Ó Caoláin in call for action on fixed rate mortgages
Sinn Féin Dáil leader Caoimhghín Ó Caoláin has called on the Government to act to assist people who are tied to fixed rate mortgages for their homes and who face punitive penalties if they apply to switch to a variable rate mortgage.
In the Dáil today (Wednesday) Deputy Ó Caoláin called on the Minister for Finance to bring in new legislation and/or regulation to compel the banks and building societies to address this and other crucial issues facing hard-pressed mortgage-holders. He said:
“Given that the Government is using taxpayers’ money to bail out the financial institutions it must act far more effectively to address the crisis for many house-holders who face huge difficulties meeting exorbitant mortgage repayments. In extreme cases this is leading to a growing number of repossessions but for many thousands more it is driving them into poverty, especially as the rate of unemployment grows.

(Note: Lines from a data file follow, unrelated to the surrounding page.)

(* ===== verification/IrqInv.v ===== *)
(** The invariant of the interrupt interface (Irq.v): the tables, the bitfields
    and the counts agree, and interrupts and the bits of badges are paired one
    to one. *)
From S2P Require Import Prelude Cspacepath Interfaces Irq.

(** What libutils and libsel4 say of the constants of a 64-bit configuration. *)
Class IrqConstantsLaws `{IC : !IrqConstants} : Prop := {
  badge_bits : MAX_INTERRUPTS_TO_NOTIFICATIONS = 64;
  align_up_law : forall x, 0 <= x -> x + 64 <= word_size -> irq_ALIGN_UP x 64 = (x + 63) / 64 * 64;
  error_codes : 0 < irq_EINVAL /\ 0 < ENOSPC /\ 0 < ENOMEM /\ 0 < EFAULT /\ 0 < EMFILE /\ 0 < EPERM /\ 0 < EADDRINUSE
}.

(** ** Lists and bits *)

Lemma get_set {A} (l : list A) (i j : Z) (x : A) : 0 <= i < Z.of_nat (length l) ->
  arr_get (<[Z.to_nat i := x]> l) j = if decide (j = i) then Ok x else arr_get l j.
Proof.
  intros Hi. unfold arr_get. case_bool_decide as Hj; [|destruct (decide (j = i)); [lia|done]].
  rewrite lookup_insert_Z by lia. case_bool_decide; destruct (decide (j = i)); congruence.
Qed.

Lemma get_set_inv {A} (l : list A) (i j : Z) (x y : A) : 0 <= i < Z.of_nat (length l) ->
  arr_get (<[Z.to_nat i := x]> l) j = Ok y -> (j = i /\ y = x) \/ (j <> i /\ arr_get l j = Ok y).
Proof. intros Hi. rewrite get_set by done. destruct (decide (j = i)); naive_solver. Qed.

(** Clearing the lowest bit makes a word with fewer bits. *)
Definition bits_of (x : Z) : Z := countb (Z.testbit x) 64.

Lemma bits_clear (x n : Z) : 0 <= n < 64 -> Z.testbit x n = true ->
  bits_of (Z.land x (wnot (BIT n))) = bits_of x - 1.
Proof.
  intros Hn Ht. unfold bits_of. enough (countb (Z.testbit x) 64 = countb (Z.testbit (Z.land x (wnot (BIT n)))) 64 + 1) by lia.
  apply (countb_add _ _ _ n); [lia|rewrite clear_bit_testbit, Z.eqb_refl by lia; apply andb_false_r|].
  intros i Hi. rewrite clear_bit_testbit by lia. destruct (Z.eqb_spec i n) as [->|]; [by rewrite Ht|].
  by rewrite andb_true_r, orb_false_r.
Qed.

Lemma bits_set (x n : Z) : 0 <= n < 64 -> Z.testbit x n = false ->
  bits_of (Z.lor x (BIT n)) = bits_of x + 1.
Proof.
  intros Hn Ht. unfold bits_of. apply (countb_add _ _ _ n); [lia|done|]. intros i Hi. by apply set_bit_testbit.
Qed.

Definition subset_bits (x y : Z) : Prop := forall i, 0 <= i < 64 -> Z.testbit x i = true -> Z.testbit y i = true.

Lemma set_bit_subset (x y n : Z) : 0 <= n < 64 -> subset_bits x y -> Z.testbit y n = true -> subset_bits (Z.lor x (BIT n)) y.
Proof.
  intros Hn Hs Ht i Hi. rewrite set_bit_testbit by done. intros [H|Heq%Z.eqb_eq]%orb_true_iff; [by apply Hs|by subst].
Qed.

Lemma subset_set (x y n : Z) : 0 <= n < 64 -> subset_bits x y -> subset_bits x (Z.lor y (BIT n)).
Proof. intros Hn Hs i Hi H. rewrite set_bit_testbit by done. by rewrite (Hs i Hi H). Qed.

Lemma clear_subset (x y n : Z) : 0 <= n < 64 -> subset_bits x y -> subset_bits (Z.land x (wnot (BIT n))) y.
Proof. intros Hn Hs i Hi. rewrite clear_bit_testbit by done. intros [H _]%andb_true_iff. by apply Hs. Qed.

Lemma clear_both_subset (x y n : Z) : 0 <= n < 64 -> subset_bits x y ->
  subset_bits (Z.land x (wnot (BIT n))) (Z.land y (wnot (BIT n))).
Proof.
  intros Hn Hs i Hi. rewrite !clear_bit_testbit by done. intros [H ->]%andb_true_iff. by rewrite (Hs i Hi H).
Qed.

(** ** The invariant *)

Definition irq_used (c : irq_cookie_t) (i : Z) : bool :=
  match arr_get (irq_table c) i with Ok e => irq_allocated e | Fault _ => false end.
Definition ntfn_used (c : irq_cookie_t) (k : Z) : bool :=
  match arr_get (ntfn_table c) k with Ok e => ntfn_allocated e | Fault _ => false end.

(** [num] words of bits say which of the [n] numbers are in use, and [count] how many are. *)
Record numbering (n num count : Z) (bits : list Z) (used : Z -> bool) : Prop := {
  nb_max : 0 < n < 2 ^ 31;
  nb_num : num = (n + 63) / 64 * 8;
  nb_length : Z.of_nat (length bits) = num;
  nb_words : Forall is_word bits;
  nb_bits : forall i, 0 <= i < n -> bit_at bits i = used i;
  nb_count : count = countb used (Z.to_nat n)
}.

“People who have fixed rate mortgages face huge penalties if they apply to switch to variable rate mortgages and this is an issue that is of increasing concern, having been raised with me as an elected representative on many occasions.
“Codes of practice for financial institutions are not enough. We need stronger legislation and regulation by the Minister for Finance, compelling the financial institutions to renegotiate mortgages and to allow people to transfer to variable rate mortgages. The institutions must be required to pass on ECB interest rate decreases.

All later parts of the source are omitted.